**What you are asked to do:**
Select, from the data, each line where "destruct" occurs.

(Stored data entries)
══════

(* ===== verification/V2Payload.v ===== *)
(** * Protocol-v2 payload rules ([protocol_v2.py]).

    The extended configuration and its echo, the choice of a protocol version, INFO
    with its table of rate profiles, the temperature and runtime-health readings, and
    the dispatch [_validate_v2_payload], which hands the commands version 2 did not
    change to the encoder of version 1.  The theorems say which payloads the decoders
    accept and that nothing but [V2FrameValidationError] is raised. *)

From S2P Require Import Prelude PyStruct Checksum Profiles V2Constants V2Header.
From S2P Require V1Constants V1Header V1Payload V1Frames.

#[local] Existing Instance V1Constants.V1FrameKind_enum.

(** ** Reading scalars *)

(** [payload[offset]] *)
Definition byte_at (payload : bytes) (offset : Z) : v2 Z :=
  of_option (payload !! Z.to_nat offset) (Uncaught "IndexError").

(** [struct.unpack_from(format, payload, offset)[0]] for a format of one field. *)
Definition unpack1 {A} (read : bytes -> nat -> option (A * unit)) (payload : bytes) (offset : Z) : v2 A :=
  '(value, _) ← of_option (read payload (Z.to_nat offset)) (Uncaught "struct.error"); Ok value.
Definition u8_at : bytes -> Z -> v2 Z := unpack1 (unpack_from [U8]).
Definition _u16 : bytes -> Z -> v2 Z := unpack1 (unpack_from [U16]).
Definition _u32 : bytes -> Z -> v2 Z := unpack1 (unpack_from [U32]).

(** [enum(value)] under [except ValueError]. *)
Definition member {A} `{IntEnum A} (value : Z) (message : string) : v2 A := of_option (enum_of value) (invalid message).

Definition differs (read : v2 Z) (expected : Z) : v2 bool := value ← read; Ok (negb (value =? expected)).

Definition table_differs (read : bytes -> Z -> v2 Z) (payload : bytes) (table : list (Z * Z)) : v2 bool :=
  anyR (map (fun '(offset, expected) => differs (read payload offset) expected) table).

(** [value not in (...)] *)
Definition not_in (read : v2 Z) (values : list Z) : v2 bool := value ← read; Ok (negb (bool_decide (value ∈ values))).
Lemma decode_compatible_versioned wire f : decode_compatible_frame wire = Ok f -> versioned false wire f.
Proof.
  unfold decode_compatible_frame. intros H.
  assert (as_v1 (V1Frames.decode_frame little wire) = Ok f \/ as_v2 (decode_v2_frame little wire) = Ok f) as [H'|H'].
  { destruct (zlen wire <? _); [by left|]. apply of_option_bind in H as (v & _ & H).
    destruct (v =? V1Constants.PROTOCOL_VERSION); [by left|]. by destruct (v =? PROTOCOL_VERSION); [right|]. }
  - by apply as_v1_iff in H' as (g & -> & ?).
  - by apply as_v2_iff in H' as (g & -> & ?).
Qed.

Lemma versioned_decode_compatible wire f :
  wf_bytes wire -> versioned false wire f -> decode_compatible_frame wire = Ok f.
Proof.
  intros Hw. unfold decode_compatible_frame. change (Z.to_nat HEADER_VERSION_OFFSET) with 4%nat.
  destruct f as [f|f|f]; cbn [versioned]; intros H; [| |by destruct H].
  - pose proof (v1_frame_version wire f Hw H) as Hv. rewrite (version_at_4 wire 1 Hv), Hv, H. done.
  - pose proof (v2_frame_version wire f Hw H) as Hv. rewrite (version_at_4 wire 2 Hv), Hv, H. done.
Qed.

(** ** Claims *)

(** [decode_compatible_frame] accepts exactly the frames of versions 1 and 2, each
    as its own version's decoder reads it: no byte string is a frame of both, none of
    version 3 is accepted, and what it refuses is refused with a validation error of
    one of the two versions. *)
Theorem decode_compatible_frame_exact (wire : bytes) (f : CompatibleFrame) (Hw : wf_bytes wire) :
  (decode_compatible_frame wire = Ok f <-> versioned false wire f) /\
  raises_only is_compatible_error (decode_compatible_frame wire).
Proof.
  split; [|by apply clean_decode_compatible].
  split; [apply decode_compatible_versioned|by apply versioned_decode_compatible].
Qed.

(** C27. A stream that interleaves valid frames of the negotiated versions in any order is
    delivered whole by the compatible parser, however it is cut into chunks, each frame
    as its own version's decoder reads it. *)
Theorem mixed_stream_delivered (include_v3 : bool) (raws : list bytes) (frames : list CompatibleFrame)
    (chunks : list bytes) (Hw : Forall wf_bytes raws) (Hframes : Forall2 (versioned include_v3) raws frames)
    (Hstream : concat chunks = concat raws) :
  exists p, feed_all (C:=compatible_codec include_v3) new_parser chunks = Ok (p, frames) /\
    bytes_discarded p = 0%nat /\ corruption_events p = 0%nat /\ buffered_bytes p = 0%nat.
Proof.
  apply (frames_delivered (C:=compatible_codec include_v3) raws frames chunks);
    [rewrite Hstream; by apply wf_bytes_concat|done|].
  clear Hstream. induction Hframes as [|raw f raws frames Hf _ IH]; [constructor|].
  apply Forall_cons in Hw as [Hwr Hw]. constructor; [by apply versioned_complete|by apply IH].
Qed.

(** C28. Whatever bytes arrive, in whatever chunks, the compatible parser never raises, and
    every frame it delivers is a contiguous stretch of the stream that the decoder of a
    negotiated version reads as that frame; the unread rest stays below the largest
    frame. *)
Theorem delivered_frames_valid (include_v3 : bool) (chunks : list bytes) (Hw : wf_bytes (concat chunks)) :
  exists p frames, feed_all (C:=compatible_codec include_v3) new_parser chunks = Ok (p, frames) /\
    Forall (fun f => exists pre raw post, concat chunks = pre ++ raw ++ post /\ versioned include_v3 raw f) frames /\
    (buffered_bytes p < if include_v3 then 4108 else 4096)%nat.
Proof.
  destruct (feed_all_simulates (C:=compatible_codec include_v3) chunks new_parser new_parser_inv Hw)
    as (p & es & Hf & Hp & Hs & _). cbn [app unread new_parser _buffer _scan_start] in Hs.
  exists p, (frames_of es). split; [exact Hf|]. split.
  - eapply Forall_impl; [exact (scans_sound _ _ _ Hs)|]. intros f (pre & raw & post & Hc & Hr).
    exists pre, raw, post. split; [exact Hc|]. apply complete_versioned; [|exact Hr].
    change (concat chunks = pre ++ raw ++ post) in Hc. rewrite Hc in Hw. by apply wf_bytes_app in Hw as [_ Hw]; apply wf_bytes_app in Hw as [Hw _].
  - pose proof (next_action_Wait_bound _ (scans_rest _ _ _ Hs)) as Hb. rewrite length_unread in Hb.
    cbn [max_frame_bytes compatible_codec] in Hb. change _MAX_FRAME_BYTES with 4096 in Hb.
    change V3Constants.MAX_DATA_FRAME_BYTES with 4108 in Hb. destruct include_v3; lia.
Qed.
End Codec.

══════

**Exercise output:**
  { destruct (zlen wire <? _); [by left|]. apply of_option_bind in H as (v & _ & H).
    destruct (v =? V1Constants.PROTOCOL_VERSION); [by left|]. by destruct (v =? PROTOCOL_VERSION); [right|]. }
  destruct f as [f|f|f]; cbn [versioned]; intros H; [| |by destruct H].
  destruct (feed_all_simulates (C:=compatible_codec include_v3) chunks new_parser new_parser_inv Hw)
    change V3Constants.MAX_DATA_FRAME_BYTES with 4108 in Hb. destruct include_v3; lia.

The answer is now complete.